• What is expected: Which of the lines in the records below hold the string "Hrow"? Copy every one of them.

Dataset excerpts:
**********

(** What a bootstrap that returns leaves at its three paths. *)
Lemma bootstrap_paths_exist argv w0 s w1 :
  bootstrap env argv w0 = (Ok s, w1) →
  is_Some (fs w1 !! output_dir s) ∧
  is_Some (fs w1 !! metadata_path s) ∧
  is_Some (fs w1 !! join (output_dir s) "README.md").
Proof.
  intros H.
  assert (Hkeep : ∀ q, is_Some (fs w0 !! q) → is_Some (fs w1 !! q)).
  { intros q [i Hq]. exists i. pose proof (bootstrap_keeps env argv w0) as Hk.
    rewrite H in Hk. by eapply lookup_weaken. }
  destruct (bootstrap_ok env _ _ _ _ H) as (_ & _ & _ & _ & _ & _ & _ & _ & Hled).
  destruct (bootstrap_inv env _ _ _ _ H)
    as (name & secs & z & wd & _ & _ & Hs & Hw1 & _ & Hdir & Hrd).
  assert (Hfs : fs w1 = fs wd) by by rewrite Hw1.
  rewrite Hfs in Hled |- *. clear H Hw1. subst s. cbn [output_dir metadata_path] in *.
  split; [|split].
  - destruct (fs w0 !! ("images/" +:+ name +:+ "_" +:+ _)) as [i|] eqn:Hod.
    + rewrite <- Hfs. apply Hkeep. by rewrite Hod.
    + destruct (Hdir eq_refl) as [Hd _]. rewrite <- (fmap_is_Some st_kind). by rewrite Hd.
  - destruct (fs w0 !! join _ "metadata.csv") as [i|]; [by rewrite Hled|].
    rewrite <- (fmap_is_Some st_data). by rewrite Hled.
  - destruct (fs w0 !! join _ "README.md") as [i|] eqn:Hr.
    + rewrite <- Hfs. apply Hkeep. by rewrite Hr.
    + rewrite <- (fmap_is_Some st_data). by rewrite (Hrd eq_refl).
Qed.

(** X23.  Bootstrap is idempotent on the file system: run again on what a
    first bootstrap left, with the clock still in the same second, it finds
    the directory, the ledger and the README in place, creates and writes
    nothing, and returns the same session; its only calls are the camera's,
    the timestamp and the two git commands. *)
Theorem bootstrap_again_changes_nothing argv w0 s w1 :
  bootstrap env argv w0 = (Ok s, w1) →
  camera_start env (now w1) = None →
  camera_start env (1 + now w1) = None →
  clock env (2 + now w1) = clock env (2 + now w0) →
  ∃ w2,
    bootstrap env argv w1 = (Ok s, w2) ∧
    fs w2 = fs w1 ∧
    history w2
    = history w1
      ++ [EvCameraStart; EvCameraStart;
          EvStrftime (strftime_YmdHMS (clock env (2 + now w0)));
          EvRun ["git"; "branch"; "--show-current"] (script_dir env);
          EvRun ["git"; "checkout"; py_strip (stdout (subprocess env (3 + now w1)))]
            (script_dir env)].
Proof.
  intros H Hc1 Hc2 Hclock.
  destruct (bootstrap_paths_exist _ _ _ _ H) as ([i1 H1] & [i2 H2] & [i3 H3]).
  apply bootstrap_inv in H as (name & secs & z & wd & Hpos & Hint & Hs & Hw1 & _).
  rewrite (bootstrap_eq env argv w1 name secs z Hpos Hint Hc1 Hc2). cbn zeta.
  rewrite Hclock. subst s. cbn [output_dir metadata_path] in *.
  cbn [fs]. rewrite H1. cbn [fs]. rewrite H2. cbn [fs]. rewrite H3.
  eexists. split; [done|]. split; [done|].
  unfold history. cbn [log]. by rewrite !reverse_cons, <- !app_assoc.
Qed.

End Again.

(** ** The loop on a host on which nothing fails *)

(** [os.path.dirname] of a path joined to a directory. *)












Section Ready.
Context (s : Session).




End Ready.

Section Progress.
Context (env : Env).




End Progress.

(** ** A first run *)



Section FirstRun.
Context (env : Env).




End FirstRun.

(** ** Timestamps and rotation *)

Lemma digit_inj a b : digit a = digit b → (a mod 10 = b mod 10)%Z.
Proof.
  unfold digit. intros H%(f_equal nat_of_ascii).
  assert (0 ≤ a mod 10 < 10)%Z by (apply Z.mod_pos_bound; lia).
  assert (0 ≤ b mod 10 < 10)%Z by (apply Z.mod_pos_bound; lia).
  rewrite !nat_ascii_embedding in H by lia. lia.
Qed.

Lemma four_digits_inj a b :
  (1000 ≤ a ≤ 9999)%Z → (1000 ≤ b ≤ 9999)%Z →
  ((a / 10 / 10 / 10) mod 10 = (b / 10 / 10 / 10) mod 10)%Z →
  ((a / 10 / 10) mod 10 = (b / 10 / 10) mod 10)%Z →
  ((a / 10) mod 10 = (b / 10) mod 10)%Z →
  (a mod 10 = b mod 10)%Z → a = b.
Proof. intros. Z.to_euclidean_division_equations. lia. Qed.

Lemma two_digits_inj a b :
  (0 ≤ a < 100)%Z → (0 ≤ b < 100)%Z →
  ((a / 10) mod 10 = (b / 10) mod 10)%Z → (a mod 10 = b mod 10)%Z → a = b.
Proof. intros. Z.to_euclidean_division_equations. lia. Qed.

Lemma strftime_inj t1 t2 :
  wf_time t1 → wf_time t2 → strftime_YmdHMS t1 = strftime_YmdHMS t2 → t1 = t2.
Proof.
  intros Hw1 Hw2. rewrite !strftime_shape by done.
  destruct Hw1 as (? & ? & ? & ? & ? & ?), Hw2 as (? & ? & ? & ? & ? & ?).
  intros [= Hy3%digit_inj Hy2%digit_inj Hy1%digit_inj Hy0%digit_inj
            Hm1%digit_inj Hm0%digit_inj Hd1%digit_inj Hd0%digit_inj
            HH1%digit_inj HH0%digit_inj HM1%digit_inj HM0%digit_inj
            HS1%digit_inj HS0%digit_inj].
  destruct t1, t2; simpl in *.
  f_equal; first [by apply four_digits_inj | apply two_digits_inj; first [done|lia]].
Qed.

(** X10.  Image paths are one per second: two well-formed clock readings
    that give the same image path in a directory are the same reading. *)
Theorem image_paths_differ_by_second (d : string) t1 t2 :
  wf_time t1 → wf_time t2 →
  join d (strftime_YmdHMS t1 +:+ ".jpg") = join d (strftime_YmdHMS t2 +:+ ".jpg") →
  t1 = t2.
Proof.
  intros Hw1 Hw2 Heq. apply strftime_inj; [done..|].
  assert (Hs : ∀ t, wf_time t → startswith "/" (strftime_YmdHMS t +:+ ".jpg") = false).
  { intros t Ht. rewrite strftime_shape, app_cons by done. cbn [startswith].
    by rewrite (digit_not_char (digit _) "/") by (by rewrite ?is_digit_digit). }
  apply join_inj in Heq; [|by apply Hs..].
  revert Heq. rewrite !strftime_shape by done.
  rewrite !app_cons, !app_empty_l. by intros [= -> -> -> -> -> -> -> -> -> -> -> -> -> ->].
Qed.

Lemma rotate_fold (f : frame) (w : nat) (acc : list (list Z)) :
  Forall (λ row, length row = w) f → length acc = w →
  length (fold_left (λ acc row, zip_with cons row acc) f acc) = w ∧
  ∀ i a, acc !! i = Some a →
         fold_left (λ acc row, zip_with cons row acc) f acc !! i
         = Some (reverse (column i f) ++ a).
Proof.
  intros Hf. revert acc. induction Hf as [|row f Hrow _ IH]; intros acc Hacc; simpl.
  { split; [done|]. by intros i a ->. }
  destruct (IH (zip_with cons row acc)) as [Hlen Hget].
  { rewrite length_zip_with. lia. }
  split; [done|]. intros i a Ha.
  assert (Hi : i < length row) by (rewrite Hrow, <- Hacc; by eapply lookup_lt_Some).
  destruct (lookup_lt_is_Some_2 row i Hi) as [x Hx].
  rewrite (Hget i (x :: a)).
  2:{ rewrite lookup_zip_with, Hx. cbn. by rewrite Ha. }
  change (column i (row :: f))
    with (match row !! i with Some y => y :: column i f | None => column i f end).
  by rewrite Hx, reverse_cons, <- app_assoc.
Qed.

(** X11.  The rotation is the clockwise quarter turn: a frame of rows of
    width [w] becomes a frame of [w] rows, and row [i] of the result is
    column [i] of the input read from the bottom row up. *)
Theorem rotation_is_clockwise (f : frame) (w i : nat) :
  f ≠ [] → Forall (λ row, length row = w) f → i < w →
  length (rotate_90_clockwise f) = w ∧
  rotate_90_clockwise f !! i = Some (reverse (column i f)).
Proof.
  intros Hne Hf Hi. unfold rotate_90_clockwise.
  assert (Hw : length (hd [] f) = w) by (destruct Hf; [done|done]).
  rewrite Hw. destruct (rotate_fold f w (replicate w []) Hf) as [Hlen Hget].
  { by rewrite length_replicate. }
  split; [exact Hlen|].
  specialize (Hget i [] (proj2 (lookup_replicate _ _ _ _) (conj eq_refl Hi))).
  rewrite app_nil_r in Hget. exact Hget.
Qed.

(** ** A camera that never delivers *)

Section Spin.
Context (env : Env).

Lemma failed_capture_pass s w msg :
  camera_capture env (1 + now w) = CaptureRaises msg →
  loop_body env s w
  = (Ok Continue,
     {| fs := fs w;
        log := [failure_log msg; EvCapture;
                EvStrftime (strftime_YmdHMS (clock env (now w)))] ++ log w |}).
Proof.
  intros Hc. rewrite loop_body_eq. cbn zeta.
  match goal with |- context [capture_and_save env ?p ?w1] =>
    pose proof (capture_and_save_cases env p w1) as Hcs end.
  cbn in Hcs. cbn in Hc. rewrite Hc in Hcs. by rewrite Hcs.
Qed.

(** X22.  With a camera that never delivers a frame the loop spins: every
    pass takes a timestamp, tries the capture and prints the failure, three
    calls and no more, so the loop never sleeps, never touches the file
    system and never counts a pass as completed. *)
Theorem dead_camera_spins_without_sleeping fuel s n w :
  (∀ t, ∃ msg, camera_capture env t = CaptureRaises msg) →
  ∃ w' evs,
    while_true fuel (loop_body env s) n w = (Ok (Running n), w') ∧
    fs w' = fs w ∧
    history w' = history w ++ evs ∧
    length evs = 3 * fuel ∧
    Forall retry_call evs.
Proof.
  intros Hcam. revert w. induction fuel as [|fuel IH]; intros w.
  { exists w, []. by rewrite app_nil_r. }
  destruct (Hcam (1 + now w)) as [msg Hmsg].
  rewrite while_true_S, (failed_capture_pass s w msg Hmsg).
  match goal with |- context [while_true fuel _ n ?w1] =>
    destruct (IH w1) as (w' & evs & -> & Hfs & Hh & Hlen & Hall) end.
  eexists w', (_ :: _ :: _ :: evs). split; [done|]. split; [done|].
  split; [|split].
  - rewrite Hh. unfold history. cbn [log]. rewrite reverse_app. cbn.
    rewrite <- !app_assoc. done.
  - simpl. lia.
  - by repeat constructor.
Qed.

End Spin.

(** * The theorems at work *)

Lemma demo_bootstrap :
  bootstrap demo_env ["trial1"; "5"] empty_world = (Ok demo_session, demo_world).
Proof. vm_compute. reflexivity. Qed.

Lemma capture_loop_step_order_witness :
  loop_body demo_env demo_session demo_world
  = (Ok FallThrough, (loop_body demo_env demo_session demo_world).2) ∧
  ∃ f, camera_capture demo_env (1 + now demo_world) = Captured f.
Proof.
  assert (H : loop_body demo_env demo_session demo_world
              = (Ok FallThrough, (loop_body demo_env demo_session demo_world).2))
    by (vm_compute; reflexivity).
  split; [exact H|].
  destruct (capture_loop_step_order demo_env demo_session demo_world _ H)
    as (f & _ & _ & _ & Hf & _).
  exists f. exact Hf.
Defined.

Lemma local_image_deleted_witness :
  loop_body demo_env demo_session demo_world
  = (Ok FallThrough, (loop_body demo_env demo_session demo_world).2) ∧
  fs (loop_body demo_env demo_session demo_world).2
    !! "images/trial1_20240307-090500/20240307-090500.jpg" = None.
Proof.
  assert (H : loop_body demo_env demo_session demo_world
              = (Ok FallThrough, (loop_body demo_env demo_session demo_world).2))
    by (vm_compute; reflexivity).
  split; [exact H|].
  exact (proj1 (local_image_deleted_whatever_git_returns
                  demo_env demo_session demo_world _ H)).
Defined.

Lemma capture_failure_witness :
  camera_capture flaky_env (1 + now demo_world)
  = CaptureRaises "Camera frontend has timed out!" ∧
  ∃ w', loop_body flaky_env demo_session demo_world = (Ok Continue, w')
        ∧ fs w' = fs demo_world.
Proof.
  assert (H : camera_capture flaky_env (1 + now demo_world)
              = CaptureRaises "Camera frontend has timed out!")
    by (vm_compute; reflexivity).
  split; [exact H|].
  destruct (capture_failure_restarts_pass flaky_env demo_session demo_world _ (or_introl H))
    as (w' & _ & Hrun & Hfs & _).
  exists w'. split; [exact Hrun|exact Hfs].
Defined.

Lemma guard_candidates :
  candidates "out" (dir_entries (fs guard_world) "out")
  = ["out/c.jpg"; "out/a.jpg"; "out/b.jpg"]
  ∧ sorted_paths (fs guard_world) (candidates "out" (dir_entries (fs guard_world) "out"))
    = ["out/b.jpg"; "out/a.jpg"; "out/c.jpg"].
Proof. vm_compute. repeat split. Qed.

**********

• Solution:
  intros Hf. revert acc. induction Hf as [|row f Hrow _ IH]; intros acc Hacc; simpl.
  assert (Hi : i < length row) by (rewrite Hrow, <- Hacc; by eapply lookup_lt_Some).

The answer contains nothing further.